The many-worlds interpretation has some similarity to modal realism in philosophy, which is the view that the possible worlds used to interpret modal claims actually exist. Unlike philosophy, however, in quantum mechanics counterfactual alternatives can influence the results of experiments, as in the Elitzur–Vaidman bomb-testing problem or the Quantum Zeno effect. Further, the many-worlds interpretation does not postulate that all conceivable worlds (including ones with alternate physical laws) exist, unlike modal realism.
The many-worlds interpretation could be one possible way to resolve the paradoxes [84] that one would expect to arise if time travel turns out to be permitted by physics (permitting closed timelike curves and thus violating causality). Entering the past would itself be a quantum event causing branching, and therefore the timeline accessed by the time traveller simply would be another timeline of many. In that sense, it would make the Novikov self-consistency principle unnecessary.
The many-worlds interpretation (and the somewhat related concept of possible worlds) has been associated to numerous themes in literature, art and science fiction.

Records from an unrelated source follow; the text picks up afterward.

(* ===== verification/App.v ===== *)
(** * The user-space application

    [main] of [app.c], over any operating system that offers [open], [ioctl] and
    [close] on a user memory.  The four locals that the program passes to [ioctl] live
    in user memory, at the addresses of [frame]. *)

From S2P Require Import Prelude Kernel.
Local Open Scope Z_scope.

(** [sys_ioctl] may go through a model with undefined behaviour, hence the [res]; the
    other results are a file descriptor or an error. *)
Class Sys (K U : Type) := {
  sys_open : K → K * Z;
  sys_ioctl : K → U → Z → Z → Z → res (K * U * Z);
  sys_close : K → Z → K
}.

(** The application has its own copies of the command macros. *)
Section codes.
Context {A : IoctlAbi}.
Definition CPCIDEV_MAGIC : Z := 0x63.
Definition IOCTL_SET_OP1_MATRIX : Z := IOW CPCIDEV_MAGIC 1 64.
Definition IOCTL_SET_OP2_MATRIX : Z := IOW CPCIDEV_MAGIC 2 64.
Definition IOCTL_GET_RESULT : Z := IOR CPCIDEV_MAGIC 3 64.
Definition IOCTL_SET_OPCODE : Z := IOW CPCIDEV_MAGIC 4 4.
End codes.

(** The addresses of [A], [B], [C] and [opcode]. *)
Record frame := Frame { addr_A : Z; addr_B : Z; addr_C : Z; addr_opcode : Z }.

Definition app_A : list Z :=
  [122; 2; 3; 4;
   57; 6; 7; 82;
   9; 171; 252; 37;
   4; 52; 6; 7].
Definition app_B : list Z :=
  [1; 100; 0; 0;
   100; 1; 0; 0;
   0; 20; 1; 0;
   0; 0; 0; 301].

Section app.
Context {A : IoctlAbi} {K U : Type} {UM : UserMem U} {S : Sys K U}.
Variable f : frame.

(** The initialised locals. *)
Definition app_locals (u : U) : U :=
  let u := u_store u (addr_A f) (words_bytes app_A) in
  let u := u_store u (addr_B f) (words_bytes app_B) in
  let u := u_store u (addr_C f) (words_bytes (replicate 16 0)) in
  u_store u (addr_opcode f) (le_bytes 4 1).

(** The system, user memory, the exit status, and the matrix printed at the end. *)
Definition app_result : Type := K * U * Z * option (list Z).

(** [close(fd); return 1;] *)
Definition app_fail (k : K) (u : U) (fd : Z) : res app_result := Ok (sys_close k fd, u, 1, None).

Definition app_main (k : K) (u : U) : res app_result :=
  let u := app_locals u in
  let '(k, fd) := sys_open k in
  if fd <? 0 then Ok (k, u, 1, None)
  else
    '(k, u, ret) ← sys_ioctl k u fd IOCTL_SET_OP1_MATRIX (addr_A f);
    if ret <? 0 then app_fail k u fd
    else
      '(k, u, ret) ← sys_ioctl k u fd IOCTL_SET_OP2_MATRIX (addr_B f);
      if ret <? 0 then app_fail k u fd
      else
        '(k, u, ret) ← sys_ioctl k u fd IOCTL_SET_OPCODE (addr_opcode f);
        if ret <? 0 then app_fail k u fd
        else
          '(k, u, ret) ← sys_ioctl k u fd IOCTL_GET_RESULT (addr_C f);
          if ret <? 0 then app_fail k u fd
          else Ok (sys_close k fd, u, 0, Some (bytes_words (u_load u (addr_C f) 64))).
End app.

(** ** The calls the application makes *)

Inductive call :=
| Call_open (fd : Z)
| Call_ioctl (fd cmd arg ret : Z)
| Call_close (fd : Z).

(** Any system, with a record of the calls made to it. *)
#[export] Instance logged_sys {K U} {S : Sys K U} : Sys (K * list call) U | 5 := {
  sys_open k := let '(k', fd) := sys_open k.1 in (k', k.2 ++ [Call_open fd], fd);
  sys_ioctl k u fd cmd arg :=
    '(k', u, ret) ← sys_ioctl k.1 u fd cmd arg;
    Ok (k', k.2 ++ [Call_ioctl fd cmd arg ret], u, ret);
  sys_close k fd := (sys_close k.1 fd, k.2 ++ [Call_close fd])
}.

Section properties.
Context {A : IoctlAbi} {K U : Type} {UM : UserMem U} {S : Sys K U}.

(** The commands in order, with their arguments. *)
Definition app_commands (f : frame) : list (Z * Z) :=
  [(IOCTL_SET_OP1_MATRIX, addr_A f); (IOCTL_SET_OP2_MATRIX, addr_B f);
   (IOCTL_SET_OPCODE, addr_opcode f); (IOCTL_GET_RESULT, addr_C f)].

(** The first [n] commands, with the results [rets]. *)
Definition ioctl_calls (f : frame) (fd : Z) (rets : list Z) : list call :=
  zip_with (λ '(cmd, arg) ret, Call_ioctl fd cmd arg ret) (app_commands f) rets.

Lemma logged_ioctl (k : K) log (u : U) fd cmd arg x u' ret :
  sys_ioctl (k, log) u fd cmd arg = Ok (x, u', ret) →
  ∃ k', x = (k', log ++ [Call_ioctl fd cmd arg ret]).
Proof.
  unfold sys_ioctl, logged_sys. cbn [fst snd]. intros H.
  apply bind_inv in H as ([[k' u1] r] & _ & H). simplify_eq. by eexists.
Qed.

Lemma Forall_snoc_neg (l : list Z) (x : Z) : x < 0 → ¬ Forall (λ r, 0 ≤ r) (l ++ [x]).
Proof. intros Hx [_ [H _]%Forall_cons]%Forall_app. lia. Qed.

(** C31: the calls of the application and its exit status, whatever the system answers.
    If [open] fails there is no further call and the status is 1.  Otherwise it issues
    SET_OP1, SET_OP2, SET_OPCODE and GET_RESULT in this order, each only if all before
    it succeeded, then closes the descriptor exactly once, last; the status is 0, and a
    matrix is printed, exactly if all four succeeded. *)
Theorem app_calls (f : frame) (k k' : K) (u u' : U) log code out :
  app_main f (k, []) u = Ok (k', log, u', code, out) →
  (∃ fd, fd < 0 ∧ log = [Call_open fd] ∧ code = 1 ∧ out = None) ∨
  (∃ fd rets, 0 ≤ fd ∧ (0 < length rets ≤ 4)%nat ∧
     log = Call_open fd :: ioctl_calls f fd rets ++ [Call_close fd] ∧
     (∀ i ret, rets !! i = Some ret → (i + 1 < length rets)%nat → 0 ≤ ret) ∧
     if decide (Forall (λ ret, 0 ≤ ret) rets)
     then length rets = 4%nat ∧ code = 0 ∧ out = Some (bytes_words (u_load u' (addr_C f) 64))
     else code = 1 ∧ out = None).
Proof.
  unfold app_main, app_fail. cbn [sys_open logged_sys fst snd app].
  destruct (sys_open k) as [k0 fd]. destruct (Z.ltb_spec fd 0) as [Hfd|Hfd].
  { intros E. simplify_eq. left. by eexists. }
  intros H. right. exists fd.
  apply bind_inv in H as ([[x u1] r1] & H1 & H). apply logged_ioctl in H1 as [k1 ->].
  destruct (Z.ltb_spec r1 0) as [G1|G1].
  { simplify_eq. exists [r1]. rewrite decide_False by apply (Forall_snoc_neg []), G1.
    split_and!; cbn; try (done || lia). all: intros [|[]]; cbn; naive_solver lia. }
  apply bind_inv in H as ([[x u2] r2] & H2 & H). apply logged_ioctl in H2 as [k2 ->].
  destruct (Z.ltb_spec r2 0) as [G2|G2].
  { simplify_eq. exists [r1; r2]. rewrite decide_False by apply (Forall_snoc_neg [r1]), G2.
    split_and!; cbn; try (done || lia). all: intros [|[|]]; cbn; naive_solver lia. }
  apply bind_inv in H as ([[x u3] r3] & H3 & H). apply logged_ioctl in H3 as [k3 ->].
  destruct (Z.ltb_spec r3 0) as [G3|G3].
  { simplify_eq. exists [r1; r2; r3]. rewrite decide_False by apply (Forall_snoc_neg [r1; r2]), G3.
    split_and!; cbn; try (done || lia). all: intros [|[|[|]]]; cbn; naive_solver lia. }
  apply bind_inv in H as ([[x u4] r4] & H4 & H). apply logged_ioctl in H4 as [k4 ->].
  destruct (Z.ltb_spec r4 0) as [G4|G4].
  { simplify_eq. exists [r1; r2; r3; r4].
    rewrite decide_False by apply (Forall_snoc_neg [r1; r2; r3]), G4.
    split_and!; cbn; try (done || lia). all: intros [|[|[|[|]]]]; cbn; naive_solver lia. }
  simplify_eq. exists [r1; r2; r3; r4]. rewrite decide_True by (repeat constructor; lia).
  split_and!; cbn; try (done || lia). all: intros [|[|[|[|]]]]; cbn; naive_solver lia.
Qed.
End properties.

(** A system that answers from a script. *)
Definition scripted_sys {U} : Sys (list Z) U := {|
  sys_open k := (tail k, default (-1) (head k));
  sys_ioctl k u _ _ _ := Ok (tail k, u, default (-1) (head k));
  sys_close k _ := k
|}.

(** Four locals one after the other. *)
Definition app_frame : frame := Frame 0 64 128 192.

(** The second command fails. *)
Lemma app_calls_witness :
  ∃ k' log u' code out,
    app_main (S := logged_sys (S := scripted_sys)) app_frame ([3; 0; -1], []) (∅ : flat) =
      Ok (k', log, u', code, out) ∧
    log = [Call_open 3; Call_ioctl 3 IOCTL_SET_OP1_MATRIX 0 0;
           Call_ioctl 3 IOCTL_SET_OP2_MATRIX 64 (-1); Call_close 3] ∧ code = 1.
Proof.
  assert (match app_main (S := logged_sys (S := scripted_sys)) app_frame ([3; 0; -1], []) (∅ : flat) with
    | Ok (_, log, _, _, _) =>
        log = [Call_open 3; Call_ioctl 3 IOCTL_SET_OP1_MATRIX 0 0;
               Call_ioctl 3 IOCTL_SET_OP2_MATRIX 64 (-1); Call_close 3]
    | UB _ => False
    end) as Hl by (vm_compute; reflexivity).
  destruct (app_main (S := logged_sys (S := scripted_sys)) app_frame ([3; 0; -1], []) (∅ : flat))
    as [[[[[k' log] u'] code] out]|] eqn:E; [|done].
  exists k', log, u', code, out. split; [done|]. split; [done|].
  destruct (app_calls (S := scripted_sys) app_frame _ _ _ _ _ _ _ E)
    as [(fd & _ & Hc & _)|(fd & rets & _ & _ & Hc & _ & H)]; [congruence|].
  destruct (decide _) as [Hf|_]; [|by destruct H].
  exfalso. destruct H as (H4 & _). rewrite Hl in Hc.
  destruct rets as [|a [|b [|c [|d [|]]]]]; discriminate.
Defined.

Some of these stories or films violate fundamental principles of causality and relativity, and are extremely misleading since the information-theoretic structure of the path space of multiple universes (that is information flow between different paths) is very likely extraordinarily complex. Also see Michael Clive Price's FAQ referenced in the external links section below where these issues (and other similar ones) are dealt with more decisively.
Another kind of popular illustration of many-worlds splittings, which does not involve information flow between paths, or information flow backwards in time considers alternate outcomes of historical events. According to the many-worlds interpretation, all of the historical speculations entertained within the alternate history genre are realized in parallel universes.[1]